> _What to work on_: For this exercise, restate word for word only the lines from the first line of the data to the line containing "Lemma fp_unary_rng fmt".

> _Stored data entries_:
______

Lemma fp_compare_rng fmt f3 a b : rng 64 a -> rng 64 b -> keeps any (fp_compare fmt f3 a b) (rng 64).
Proof.
intros. unfold fp_compare. repeat destruct (_ =? _);
  first [by apply fp_eq_rng|by apply fp_lt_rng|by apply fp_le_rng].
Qed.

Lemma classify_rng f a : rng 64 (fp_classify f a).
Proof. unfold fp_classify. cbv zeta. destruct (u_cls _); rng_auto. Qed.

Lemma fsgnj_rng f3 a b : rng 32 (fsgnj32 f3 a b) /\ rng 64 (fsgnj64 f3 a b).
Proof. unfold fsgnj32, fsgnj64. split; rng_auto. Qed.

Lemma keep_exec_fmv fmt x : kept (exec_fmv h inst fmt x).
Proof.
pose proof classify_rng. unfold exec_fmv, f32_classify, f64_classify, fread_d. destruct x; keep_auto.
Qed.
Hint Resolve keep_exec_fmv : keep.

Lemma fp_unary_rng fmt a rm : rng 64 a -> keeps any (if fmt =? 0 then f32_sqrt a rm else f64_sqrt a rm)
(match (if fmt =? 0 then ToS else ToD) with ToS => rng 32 | _ => rng 64 end).
Proof. intros. destruct (fmt =? 0); [apply as32_rng|by apply fp_sqrt_rng]. Qed.

Lemma fp_minmax_op_rng fmt f3 a b : rng 64 a -> rng 64 b -> keeps any (fp_minmax_op fmt f3 a b)
(match (if fmt =? 0 then ToS else ToD) with ToS => rng 32 | _ => rng 64 end).
Proof.
intros. unfold fp_minmax_op. destruct (fmt =? 0), (f3 =? 0);
  first [apply as32_rng|by apply fp_minmax_rng].
Qed.

Lemma int_to_fp_op_rng fmt r x rm : keeps any (int_to_fp_op fmt r x rm)
(match (if fmt =? 0 then ToS else ToD) with ToS => rng 32 | _ => rng 64 end).
Proof.
unfold int_to_fp_op. destruct (fmt =? 0); repeat destruct (_ =? _);
  first [apply as32_rng|apply int_to_fp_rng].
Qed.

Lemma keep_exec_fp : kept (exec_fp h inst).
Proof.
unfold exec_fp. kstep. set (fmt := (inst >> 25) .& 3).
assert (forall i, rng 64 (if fmt =? 0 then fread_s a i else fread_d a i)) as Hr.
{ intros i. unfold fread_d. apply rng_if; [apply (rng_mono 32); [lia|by eapply fread_s_rng]|rng_auto]. }
pose proof (fsgnj_rng (funct3 inst) (if fmt =? 0 then fread_s a (rs1 inst) else fread_d a (rs1 inst))
  (if fmt =? 0 then fread_s a (rs2 inst) else fread_d a (rs2 inst))) as [? ?].
cbv zeta. repeat (apply keeps_if; [keep_auto|]).
all: repeat match goal with |- keeps _ (if _ then _ else _) _ => apply keeps_if end; try solve [keep_auto].
all: lazymatch goal with
  | |- keeps _ (fcommit _ _ _ (fp_arith _ _ _ _ _)) _ => apply keep_fcommit; by apply fp_arith_rng
  | |- keeps _ (fcommit _ _ _ (fp_minmax_op _ _ _ _)) _ => apply keep_fcommit; by apply fp_minmax_op_rng
  | |- keeps _ (fcommit _ _ _ (fp_compare _ _ _ _)) _ => apply keep_fcommit; by apply fp_compare_rng
  | |- keeps _ (fcommit _ _ _ (fp_to_int_op _ _ _ _)) _ => apply keep_fcommit, fp_to_int_op_rng
  | |- keeps _ (fcommit _ _ _ (int_to_fp_op _ _ _ _)) _ => apply keep_fcommit, int_to_fp_op_rng
  | |- keeps _ (fcommit _ _ _ (f64_to_f32 _ _)) _ => apply keep_fcommit, f64_to_f32_rng
  | |- keeps _ (fcommit _ _ _ (f32_to_f64 _)) _ => apply keep_fcommit, f32_to_f64_rng
  | |- keeps _ (fcommit _ _ _ _) _ => apply keep_fcommit; by apply fp_unary_rng
  | |- keeps _ (raise_trap _ _ _) _ => apply keep_raise_trap; rng_auto
  | |- keeps _ (cpu_upd _ _) _ => destruct (fmt =? 0); keep_auto
  end.
Qed.

Lemma keep_exec_fmadd fa fc : kept (exec_fmadd h inst fa fc).
Proof.
unfold exec_fmadd. kstep. kstep; [keep_auto|]. kstep; apply keep_fcommit; [apply as32_rng|].
unfold fread_d. apply fp_muladd_rng; rng_auto.
Qed.
End FpHandlers.

(** ** One step *)

#[export] Hint Resolve keep_exec_op_imm keep_exec_op_imm32 keep_exec_op keep_exec_op32 keep_exec_load keep_exec_store
  keep_exec_amo keep_exec_load_fp keep_exec_store_fp keep_exec_fp keep_exec_fmadd keep_exec_system : keep.
#[export] Hint Resolve rvc_expand_rng : rng.

Section Step.
Context (w0 : World) (h : Z).
#[local] Abbreviation I := (world_inv w0).
#[local] Abbreviation kept m := (keeps I m (fun _ => True)).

______

> _Result of this task_:
Lemma fp_compare_rng fmt f3 a b : rng 64 a -> rng 64 b -> keeps any (fp_compare fmt f3 a b) (rng 64).
Proof.
intros. unfold fp_compare. repeat destruct (_ =? _);
  first [by apply fp_eq_rng|by apply fp_lt_rng|by apply fp_le_rng].
Qed.

Lemma classify_rng f a : rng 64 (fp_classify f a).
Proof. unfold fp_classify. cbv zeta. destruct (u_cls _); rng_auto. Qed.

Lemma fsgnj_rng f3 a b : rng 32 (fsgnj32 f3 a b) /\ rng 64 (fsgnj64 f3 a b).
Proof. unfold fsgnj32, fsgnj64. split; rng_auto. Qed.

Lemma keep_exec_fmv fmt x : kept (exec_fmv h inst fmt x).
Proof.
pose proof classify_rng. unfold exec_fmv, f32_classify, f64_classify, fread_d. destruct x; keep_auto.
Qed.
Hint Resolve keep_exec_fmv : keep.

Lemma fp_unary_rng fmt a rm : rng 64 a -> keeps any (if fmt =? 0 then f32_sqrt a rm else f64_sqrt a rm)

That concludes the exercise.